Jas from Battle Pub Games in San Antonio hipped me to a Gundam Assemble build and paint event the next night at GAMA. Attendees would play a demo of the Gundam TCG, then clip, build, and paint a Gundam Assemble mini. By the time I got to my demo round, the booth had run out of figures, but Michael from Copper Frog Games generously gave me his mini to paint up!
Side note: The Gundam TCG was fun – the general mechanics will be familiar to veterans of other Bandai Card games. The hook: pilots link with mobile suits to power them up, and you gain resources (like mana in MTG) on a steady turn-by-turn cadence. The card art is gorgeous as expected, and the brisk demo had me wishing that we had another turn so that I could play the Wing Gundam in my hand.
While I did not clip the mini, the runners are chunky and the plastic feels pretty heavy duty. There were some hefty moldlines on the Zaku (especially on the legs), and I would highly recommend busting out the sanding sticks vs the typical moldline scraper / back of the hobby knife technique 40k modelers are used to here.
The Zaku was broken up into six pieces. While it would have been great if both arms were detachable for subassembly painting, but I made do with painting up the model all at once. The connection points were all super solid and didn’t need glue if you really wanted to skip it.
After assembly, I used an airbrush to prime the model black, and hit it all over with Army Painter Air Feral Green. The darker green details were basecoated with AP Air Militia Green, and the dark gray bits were painted with AP Air Raven Black – both with a brush. The backpack was basecoated with GW Incubi Darkness, and the metal bits were painted with AP Plate Mail Metal. I applied decals and did some sparing sponge weathering: first a bit of AP Plate Mail Metal, then Dryad Bark.
The head camera and the front of the scope were basecoated with Plate Mail Metal, then AP Air Zephyr Pink. To get a bit of glow in the exhausts, I added a bit of white in the recesses, slapped on some GW Blood Angels Red Contrast, put a drop of Two Thin Coats Demon Red in the center, and highlighted the edges with Plate Mail again. The same metal color was used to add some sharp line highlights along panel edges. The entire paint job was brought together with some liberal use of enamel panel liner. Vallejo Mecha Matt varnish brought the entire scheme togeher.
Basing was done with a variety of pastes. The name of the game was building up the impact craters with successive layers. The results were primed black and basecoated with AP Air Leather brown, washed with Aggaros Dunes Contrast, and drybrushed with Zandri Dust and Morghast Bone. The darker bits in the crater were stippled with black paint and blended in with some successive layers of Nuln Oil and Army Painter Soft tone.

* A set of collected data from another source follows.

(* ===== verification/OCOManager.v ===== *)
(** * The OCO manager

    [oco/manager.go]: the registry of groups, the index from broker order ids,
    and the operations and goroutines that work on them, over an arbitrary
    broker, credentials cache and order repository.

    A group's pointer is its id in [heap]; [groups] and [brokerIndex] are the two
    [sync.Map]s.  A goroutine or timer that the code starts is a [Task]: it runs
    as the steps [runTask] splits it into, which are the sections the code puts
    under the group's mutex and the calls it makes outside of it.  [requests] is
    the log of what the broker received and answered. *)

From stdpp Require Import base gmap strings list fin_maps fin_sets.
From Stdlib Require Import ZArith Lia.
From S2P Require Import Prelude GoFloat FloatOrder Price GoStrings Orders OrderRepo OCOTypes Broker.
From S2P Require Import OCOHandlers.

Open Scope string_scope.
Open Scope list_scope.
Open Scope go_scope.

(** A request to the broker and its answer. *)
Inductive Request : Type :=
  | RPlace (order : Order.t) (auth : AuthContext) (answer : placement)
  | RCancel (exchange brokerID symbol : string) (auth : AuthContext) (answer : option string)
  | RModify (order : Order.t) (auth : AuthContext) (answer : option string).

(** The goroutines and timers, by where they stand. *)
Inductive Task : Type :=
  | TPlaceLegs (gid : uuid) (partial : bool)
  | TFinishLegs (gid : uuid) (slOrder tpOrder : option Order.t) (slRes tpRes : option placement)
      (partial : bool)
  | TAfterLegs (gid : uuid)
  | TStartTimer (gid : uuid)
  | TTimer (gid : uuid) (timer : nat)
  | TCancelEntryRemaining (gid : uuid)
  | TModifyLegsQty (gid : uuid) (qty : Z)
  | TModifyDone (gid : uuid) (qty : Z)
  | TCancelLeg (gid : uuid) (brokerID legName reason : string)
  | TCancelDone (gid : uuid)
  | TCleanup (gid : uuid)
  | TDbUpdate (order : Order.t)
  | TTagOrder (orderID gid : uuid) (role : string)
  | TModifySL (gid : uuid) (trigger limit highest : f64).

Record World (B C D : Type) : Type := mkWorld {
  heap : gmap uuid Group.t;
  groups : gset uuid;
  brokerIndex : gmap string uuid;
  broker : B;
  credsCache : option C;
  repo : D;
  requests : list Request;
  tasks : list Task;
  cancelledTimers : gset nat;
  nextTimer : nat;
  wsBroadcaster : bool;
  broadcasts : list (string * string * option Order.t)
}.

The Zaku model is kneeling, so the overall height is a bit tough to suss out. Here are some bananas for scale.
Conclusion
Cleaning up, building, and painting this model was a challenging & rewarding hobby experience, and I am looking forward to working on more Gundam Assemble kits in the future. Seasoned modelers (and especially Gunpla freaks) should be right at home here. Matching a classic Gundam scheme with mini paints was fun, and this whole project was an enjoyable step outside of the way I typically paint. Especially as it seems like Gundam Assemble is only a few models per side, I am really looking forward to the full game’s release next year.